Just filled up with fuel in the desiel, $2.60 per gallon with a Wal-Mart card. Gas was sitting at $3.19. One of the guys at work was complaining about the cost of gas. In 1971 when I was just starting to work I was paid $1.75/hour and gas was running about 30c per gal. Now I make $17.50/hour and gas runs about $3, so it really isn't that different from time past. Only problem is that my '59 chevy got 26 mpg in town (it didn't make it much out on the highway) and my van now gets 14 mpg in town. I would love to have that old car back.


----------



## Camping Fan (Dec 18, 2005)

wolfwood said:


> Gee.....guess I just have to drive the Miata more (@ 32mpg). Shucks.....

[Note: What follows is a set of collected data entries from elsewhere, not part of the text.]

(** A transfer followed by write-back and advance. *)
Lemma transfer_step m decoded o size address base t (after : M (Machine Mem Direct) MemoryStepError unit) :
  machine_ok m -> operands_ok o -> fits 64 address -> size <> Quadword -> scalar_transfer (opc o) size = Some t ->
  (forall m', after m' = (set_cpu (write_back o base (cpu m')) m', Ok tt)) ->
  (let '(m', result) := (r ← transfer context o address size (access size Relaxed false);
                         match r with None => mret None | Some _ => _ ← after; done_step end) m in
   finish decoded result m') = scalar_step decoded o size address base t m.
Proof.
  intros Hok Ho Ha Hs Ht Hafter. unfold transfer. rewrite Ht. unfold scalar_step.
  destruct t as [|load].
  - unfold mbind, M_bind, gets, id, lift.
    rewrite register_value_bits by (done || apply Hok).
    set (value := value_from_bits _ _).
    assert (value_wf value) as Hv.
    { apply value_from_bits_wf, (fits_le 64); [lia|apply read_x_fits, Hok]. }
    pose proof (ordinary_write_wp context m address value size Hok Ha Hv) as Hw. unfold wp in Hw.
    destruct (ordinary_write context address value _ m) as [m' [[]|[fault|detail]|]]; simpl; try done.
    rewrite Hafter. unfold transferred. by rewrite <- (write_back_pc o base).
  - unfold mbind, M_bind, gets, id.
    pose proof (ordinary_read_wp context m address size Hok Ha) as Hr. unfold wp in Hr.
    destruct (ordinary_read context address _ m) as [m' [v|[fault|detail]|]];
      cbn -[write_loaded finish done_step transferred]; try done.
    destruct Hr as (Htouch & Hv & Hwf).
    rewrite write_loaded_run by (done || by eapply scalar_load_ok).
    simpl. rewrite Hafter. unfold transferred. by rewrite <- (write_back_pc o base).
Qed.

Lemma bind_some_done (c : M (Machine Mem Direct) MemoryStepError (Datatypes.option unit)) m :
  (r ← c; match r with None => mret None | Some _ => _ ← mret tt; done_step end) m = c m.
Proof. unfold mbind, M_bind. by destruct (c m) as [m' [[[]|]|e|]]. Qed.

Yup, same here. Even with the higher price for premium gas for the Miata, it's still more economical to drive than the Avalanche that averages 13 mpg. It's a sacrifice, but I'll manage somehow.














Zoom-zoom-zoom


----------



## 4ME (Sep 11, 2006)

Record gas prices.......record gas profit.
Lets stir the pot in the middle east and make some money.


----------



## JimBo99 (Apr 25, 2006)

kjdj said:


> Gallon bootled Water $4.00
> Gallon of Starbucks coffee $34.00
> 
> Gas at $3.00 a Gal.
> ...


Gasoline is bought and sold on the commodity exchange where producers, suppliers and speculators come together to determine the daily price. Why is oil down in price and gas up? Because demand for gas is way up and we haven't built a refinery in the US in 28 years!! I think everybody who would block the building of a refinery should do without the gas. It takes hundreds of permits, and the greenies take them to court over every one. Environmentalists should get the lion's share of the blame for high gas prices.

Jim


----------



## mountainlady56 (Feb 13, 2006)

From where I live, right near the FL line, to the other side of Atlanta, and back, the lowest/gal. I found was $2.91 and the highest was $3.09 for reg. unleaded. That was Tues. & Wed., and the local price was $2.99. Today, it's $3.09 here. Thank God diesel's staying between $2.61 (mid-state in high trucking area) to $2.79, as it affects the cost of groceries and everything!!
Darlene


----------